Exercise prompt >>
Print the data exactly, leaving nothing out.
***** Entries supplied *****
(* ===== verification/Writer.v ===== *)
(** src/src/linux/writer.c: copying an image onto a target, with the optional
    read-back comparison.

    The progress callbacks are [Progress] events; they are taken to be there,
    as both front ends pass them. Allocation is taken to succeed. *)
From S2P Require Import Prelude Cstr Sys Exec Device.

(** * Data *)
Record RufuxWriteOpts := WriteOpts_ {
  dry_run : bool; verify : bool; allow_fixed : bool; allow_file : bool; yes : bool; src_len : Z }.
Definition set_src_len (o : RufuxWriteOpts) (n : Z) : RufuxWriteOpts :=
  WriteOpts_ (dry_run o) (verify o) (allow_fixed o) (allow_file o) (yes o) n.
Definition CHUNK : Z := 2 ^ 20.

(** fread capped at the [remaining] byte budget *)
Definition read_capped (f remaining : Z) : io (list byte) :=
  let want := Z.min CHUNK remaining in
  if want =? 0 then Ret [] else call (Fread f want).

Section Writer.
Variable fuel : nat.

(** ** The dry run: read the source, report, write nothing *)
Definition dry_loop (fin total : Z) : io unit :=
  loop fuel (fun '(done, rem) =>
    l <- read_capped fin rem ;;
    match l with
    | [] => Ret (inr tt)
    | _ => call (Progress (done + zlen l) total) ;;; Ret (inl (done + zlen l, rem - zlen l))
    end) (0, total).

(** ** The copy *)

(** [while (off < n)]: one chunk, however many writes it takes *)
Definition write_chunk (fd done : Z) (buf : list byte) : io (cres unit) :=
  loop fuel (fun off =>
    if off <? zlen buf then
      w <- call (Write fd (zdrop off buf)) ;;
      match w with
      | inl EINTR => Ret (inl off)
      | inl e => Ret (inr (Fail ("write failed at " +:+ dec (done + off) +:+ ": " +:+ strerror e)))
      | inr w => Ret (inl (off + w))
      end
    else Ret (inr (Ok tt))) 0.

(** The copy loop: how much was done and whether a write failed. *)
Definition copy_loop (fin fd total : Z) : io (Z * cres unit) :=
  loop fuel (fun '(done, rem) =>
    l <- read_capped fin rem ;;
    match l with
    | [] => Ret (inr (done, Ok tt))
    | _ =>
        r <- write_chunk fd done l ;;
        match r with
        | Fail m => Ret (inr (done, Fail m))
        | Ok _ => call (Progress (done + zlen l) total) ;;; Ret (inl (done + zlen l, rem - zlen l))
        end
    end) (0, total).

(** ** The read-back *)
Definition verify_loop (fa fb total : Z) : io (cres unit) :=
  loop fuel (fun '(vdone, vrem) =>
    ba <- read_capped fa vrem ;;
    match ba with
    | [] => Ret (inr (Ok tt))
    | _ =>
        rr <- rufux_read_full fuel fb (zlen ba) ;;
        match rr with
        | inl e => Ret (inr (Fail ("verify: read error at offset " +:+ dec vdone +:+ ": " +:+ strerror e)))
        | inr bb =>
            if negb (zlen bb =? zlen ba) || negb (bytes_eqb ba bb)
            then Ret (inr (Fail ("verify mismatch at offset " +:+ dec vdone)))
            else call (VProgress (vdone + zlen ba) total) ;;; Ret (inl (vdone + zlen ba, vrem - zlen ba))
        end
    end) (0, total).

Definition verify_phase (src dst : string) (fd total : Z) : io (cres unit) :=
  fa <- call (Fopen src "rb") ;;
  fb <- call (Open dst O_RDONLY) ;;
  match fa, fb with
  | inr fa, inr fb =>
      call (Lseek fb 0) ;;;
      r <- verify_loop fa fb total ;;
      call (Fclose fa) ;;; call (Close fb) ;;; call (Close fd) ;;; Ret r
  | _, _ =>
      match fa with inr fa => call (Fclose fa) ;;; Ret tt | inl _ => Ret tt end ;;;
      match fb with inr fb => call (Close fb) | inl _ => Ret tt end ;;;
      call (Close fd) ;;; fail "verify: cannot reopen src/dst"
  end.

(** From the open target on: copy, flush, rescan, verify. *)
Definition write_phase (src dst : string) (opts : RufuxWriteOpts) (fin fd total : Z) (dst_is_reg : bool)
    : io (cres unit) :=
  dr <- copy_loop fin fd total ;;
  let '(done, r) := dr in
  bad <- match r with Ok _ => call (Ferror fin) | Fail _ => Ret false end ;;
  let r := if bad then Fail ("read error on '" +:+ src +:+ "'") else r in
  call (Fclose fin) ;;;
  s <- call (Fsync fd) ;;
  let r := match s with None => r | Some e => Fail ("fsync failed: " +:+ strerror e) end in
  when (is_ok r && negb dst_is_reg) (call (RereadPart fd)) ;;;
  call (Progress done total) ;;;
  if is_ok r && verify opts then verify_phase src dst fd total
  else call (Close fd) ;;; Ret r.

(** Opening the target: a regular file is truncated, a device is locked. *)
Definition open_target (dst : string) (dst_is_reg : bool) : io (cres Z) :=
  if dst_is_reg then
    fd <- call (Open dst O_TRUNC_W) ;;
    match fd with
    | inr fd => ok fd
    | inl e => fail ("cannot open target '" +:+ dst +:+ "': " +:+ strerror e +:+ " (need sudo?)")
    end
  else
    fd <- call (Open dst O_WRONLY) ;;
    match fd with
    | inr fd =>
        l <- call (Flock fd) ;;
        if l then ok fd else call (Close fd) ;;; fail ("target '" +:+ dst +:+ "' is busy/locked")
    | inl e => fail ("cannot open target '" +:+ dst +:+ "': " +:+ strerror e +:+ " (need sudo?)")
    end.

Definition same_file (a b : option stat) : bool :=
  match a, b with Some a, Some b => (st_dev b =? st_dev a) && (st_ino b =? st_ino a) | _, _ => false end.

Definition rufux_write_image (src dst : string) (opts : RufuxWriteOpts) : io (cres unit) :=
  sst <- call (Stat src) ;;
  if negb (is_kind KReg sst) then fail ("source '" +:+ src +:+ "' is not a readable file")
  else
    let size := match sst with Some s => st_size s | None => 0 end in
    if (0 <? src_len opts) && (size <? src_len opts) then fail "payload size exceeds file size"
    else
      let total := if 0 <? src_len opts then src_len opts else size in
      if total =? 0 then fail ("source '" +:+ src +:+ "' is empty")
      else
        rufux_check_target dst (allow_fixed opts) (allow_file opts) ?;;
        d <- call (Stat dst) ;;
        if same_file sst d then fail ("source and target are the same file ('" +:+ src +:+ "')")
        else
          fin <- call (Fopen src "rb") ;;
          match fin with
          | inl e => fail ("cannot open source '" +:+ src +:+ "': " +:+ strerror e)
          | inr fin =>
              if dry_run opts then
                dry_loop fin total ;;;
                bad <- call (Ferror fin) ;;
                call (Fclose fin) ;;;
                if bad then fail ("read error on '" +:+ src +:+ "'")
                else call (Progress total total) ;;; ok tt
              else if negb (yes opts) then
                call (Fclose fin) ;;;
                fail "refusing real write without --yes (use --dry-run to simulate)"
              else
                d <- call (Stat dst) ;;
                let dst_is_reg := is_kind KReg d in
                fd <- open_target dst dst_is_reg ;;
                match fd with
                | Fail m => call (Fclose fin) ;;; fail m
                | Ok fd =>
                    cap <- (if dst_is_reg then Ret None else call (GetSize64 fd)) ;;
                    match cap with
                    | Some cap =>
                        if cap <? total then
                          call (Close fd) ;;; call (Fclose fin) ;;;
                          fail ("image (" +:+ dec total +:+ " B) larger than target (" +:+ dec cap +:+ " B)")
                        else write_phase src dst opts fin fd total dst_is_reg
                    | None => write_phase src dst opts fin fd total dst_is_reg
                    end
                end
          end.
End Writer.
*****
Answer to the problem >>
(* ===== verification/Writer.v ===== *)
(** src/src/linux/writer.c: copying an image onto a target, with the optional
    read-back comparison.

    The progress callbacks are [Progress] events; they are taken to be there,
    as both front ends pass them. Allocation is taken to succeed. *)
From S2P Require Import Prelude Cstr Sys Exec Device.

(** * Data *)
Record RufuxWriteOpts := WriteOpts_ {
  dry_run : bool; verify : bool; allow_fixed : bool; allow_file : bool; yes : bool; src_len : Z }.
Definition set_src_len (o : RufuxWriteOpts) (n : Z) : RufuxWriteOpts :=
  WriteOpts_ (dry_run o) (verify o) (allow_fixed o) (allow_file o) (yes o) n.
Definition CHUNK : Z := 2 ^ 20.

(** fread capped at the [remaining] byte budget *)
Definition read_capped (f remaining : Z) : io (list byte) :=
  let want := Z.min CHUNK remaining in
  if want =? 0 then Ret [] else call (Fread f want).

Section Writer.
Variable fuel : nat.

(** ** The dry run: read the source, report, write nothing *)
Definition dry_loop (fin total : Z) : io unit :=
  loop fuel (fun '(done, rem) =>
    l <- read_capped fin rem ;;
    match l with
    | [] => Ret (inr tt)
    | _ => call (Progress (done + zlen l) total) ;;; Ret (inl (done + zlen l, rem - zlen l))
    end) (0, total).

(** ** The copy *)

(** [while (off < n)]: one chunk, however many writes it takes *)
Definition write_chunk (fd done : Z) (buf : list byte) : io (cres unit) :=
  loop fuel (fun off =>
    if off <? zlen buf then
      w <- call (Write fd (zdrop off buf)) ;;
      match w with
      | inl EINTR => Ret (inl off)
      | inl e => Ret (inr (Fail ("write failed at " +:+ dec (done + off) +:+ ": " +:+ strerror e)))
      | inr w => Ret (inl (off + w))
      end
    else Ret (inr (Ok tt))) 0.

(** The copy loop: how much was done and whether a write failed. *)
Definition copy_loop (fin fd total : Z) : io (Z * cres unit) :=
  loop fuel (fun '(done, rem) =>
    l <- read_capped fin rem ;;
    match l with
    | [] => Ret (inr (done, Ok tt))
    | _ =>
        r <- write_chunk fd done l ;;
        match r with
        | Fail m => Ret (inr (done, Fail m))
        | Ok _ => call (Progress (done + zlen l) total) ;;; Ret (inl (done + zlen l, rem - zlen l))
        end
    end) (0, total).

(** ** The read-back *)
Definition verify_loop (fa fb total : Z) : io (cres unit) :=
  loop fuel (fun '(vdone, vrem) =>
    ba <- read_capped fa vrem ;;
    match ba with
    | [] => Ret (inr (Ok tt))
    | _ =>
        rr <- rufux_read_full fuel fb (zlen ba) ;;
        match rr with
        | inl e => Ret (inr (Fail ("verify: read error at offset " +:+ dec vdone +:+ ": " +:+ strerror e)))
        | inr bb =>
            if negb (zlen bb =? zlen ba) || negb (bytes_eqb ba bb)
            then Ret (inr (Fail ("verify mismatch at offset " +:+ dec vdone)))
            else call (VProgress (vdone + zlen ba) total) ;;; Ret (inl (vdone + zlen ba, vrem - zlen ba))
        end
    end) (0, total).

Definition verify_phase (src dst : string) (fd total : Z) : io (cres unit) :=
  fa <- call (Fopen src "rb") ;;
  fb <- call (Open dst O_RDONLY) ;;
  match fa, fb with
  | inr fa, inr fb =>
      call (Lseek fb 0) ;;;
      r <- verify_loop fa fb total ;;
      call (Fclose fa) ;;; call (Close fb) ;;; call (Close fd) ;;; Ret r
  | _, _ =>
      match fa with inr fa => call (Fclose fa) ;;; Ret tt | inl _ => Ret tt end ;;;
      match fb with inr fb => call (Close fb) | inl _ => Ret tt end ;;;
      call (Close fd) ;;; fail "verify: cannot reopen src/dst"
  end.

(** From the open target on: copy, flush, rescan, verify. *)
Definition write_phase (src dst : string) (opts : RufuxWriteOpts) (fin fd total : Z) (dst_is_reg : bool)
    : io (cres unit) :=
  dr <- copy_loop fin fd total ;;
  let '(done, r) := dr in
  bad <- match r with Ok _ => call (Ferror fin) | Fail _ => Ret false end ;;
  let r := if bad then Fail ("read error on '" +:+ src +:+ "'") else r in
  call (Fclose fin) ;;;
  s <- call (Fsync fd) ;;
  let r := match s with None => r | Some e => Fail ("fsync failed: " +:+ strerror e) end in
  when (is_ok r && negb dst_is_reg) (call (RereadPart fd)) ;;;
  call (Progress done total) ;;;
  if is_ok r && verify opts then verify_phase src dst fd total
  else call (Close fd) ;;; Ret r.

(** Opening the target: a regular file is truncated, a device is locked. *)
Definition open_target (dst : string) (dst_is_reg : bool) : io (cres Z) :=
  if dst_is_reg then
    fd <- call (Open dst O_TRUNC_W) ;;
    match fd with
    | inr fd => ok fd
    | inl e => fail ("cannot open target '" +:+ dst +:+ "': " +:+ strerror e +:+ " (need sudo?)")
    end
  else
    fd <- call (Open dst O_WRONLY) ;;
    match fd with
    | inr fd =>
        l <- call (Flock fd) ;;
        if l then ok fd else call (Close fd) ;;; fail ("target '" +:+ dst +:+ "' is busy/locked")
    | inl e => fail ("cannot open target '" +:+ dst +:+ "': " +:+ strerror e +:+ " (need sudo?)")
    end.

Definition same_file (a b : option stat) : bool :=
  match a, b with Some a, Some b => (st_dev b =? st_dev a) && (st_ino b =? st_ino a) | _, _ => false end.

Definition rufux_write_image (src dst : string) (opts : RufuxWriteOpts) : io (cres unit) :=
  sst <- call (Stat src) ;;
  if negb (is_kind KReg sst) then fail ("source '" +:+ src +:+ "' is not a readable file")
  else
    let size := match sst with Some s => st_size s | None => 0 end in
    if (0 <? src_len opts) && (size <? src_len opts) then fail "payload size exceeds file size"
    else
      let total := if 0 <? src_len opts then src_len opts else size in
      if total =? 0 then fail ("source '" +:+ src +:+ "' is empty")
      else
        rufux_check_target dst (allow_fixed opts) (allow_file opts) ?;;
        d <- call (Stat dst) ;;
        if same_file sst d then fail ("source and target are the same file ('" +:+ src +:+ "')")
        else
          fin <- call (Fopen src "rb") ;;
          match fin with
          | inl e => fail ("cannot open source '" +:+ src +:+ "': " +:+ strerror e)
          | inr fin =>
              if dry_run opts then
                dry_loop fin total ;;;
                bad <- call (Ferror fin) ;;
                call (Fclose fin) ;;;
                if bad then fail ("read error on '" +:+ src +:+ "'")
                else call (Progress total total) ;;; ok tt
              else if negb (yes opts) then
                call (Fclose fin) ;;;
                fail "refusing real write without --yes (use --dry-run to simulate)"
              else
                d <- call (Stat dst) ;;
                let dst_is_reg := is_kind KReg d in
                fd <- open_target dst dst_is_reg ;;
                match fd with
                | Fail m => call (Fclose fin) ;;; fail m
                | Ok fd =>
                    cap <- (if dst_is_reg then Ret None else call (GetSize64 fd)) ;;
                    match cap with
                    | Some cap =>
                        if cap <? total then
                          call (Close fd) ;;; call (Fclose fin) ;;;
                          fail ("image (" +:+ dec total +:+ " B) larger than target (" +:+ dec cap +:+ " B)")
                        else write_phase src dst opts fin fd total dst_is_reg
                    | None => write_phase src dst opts fin fd total dst_is_reg
                    end
                end
          end.
End Writer.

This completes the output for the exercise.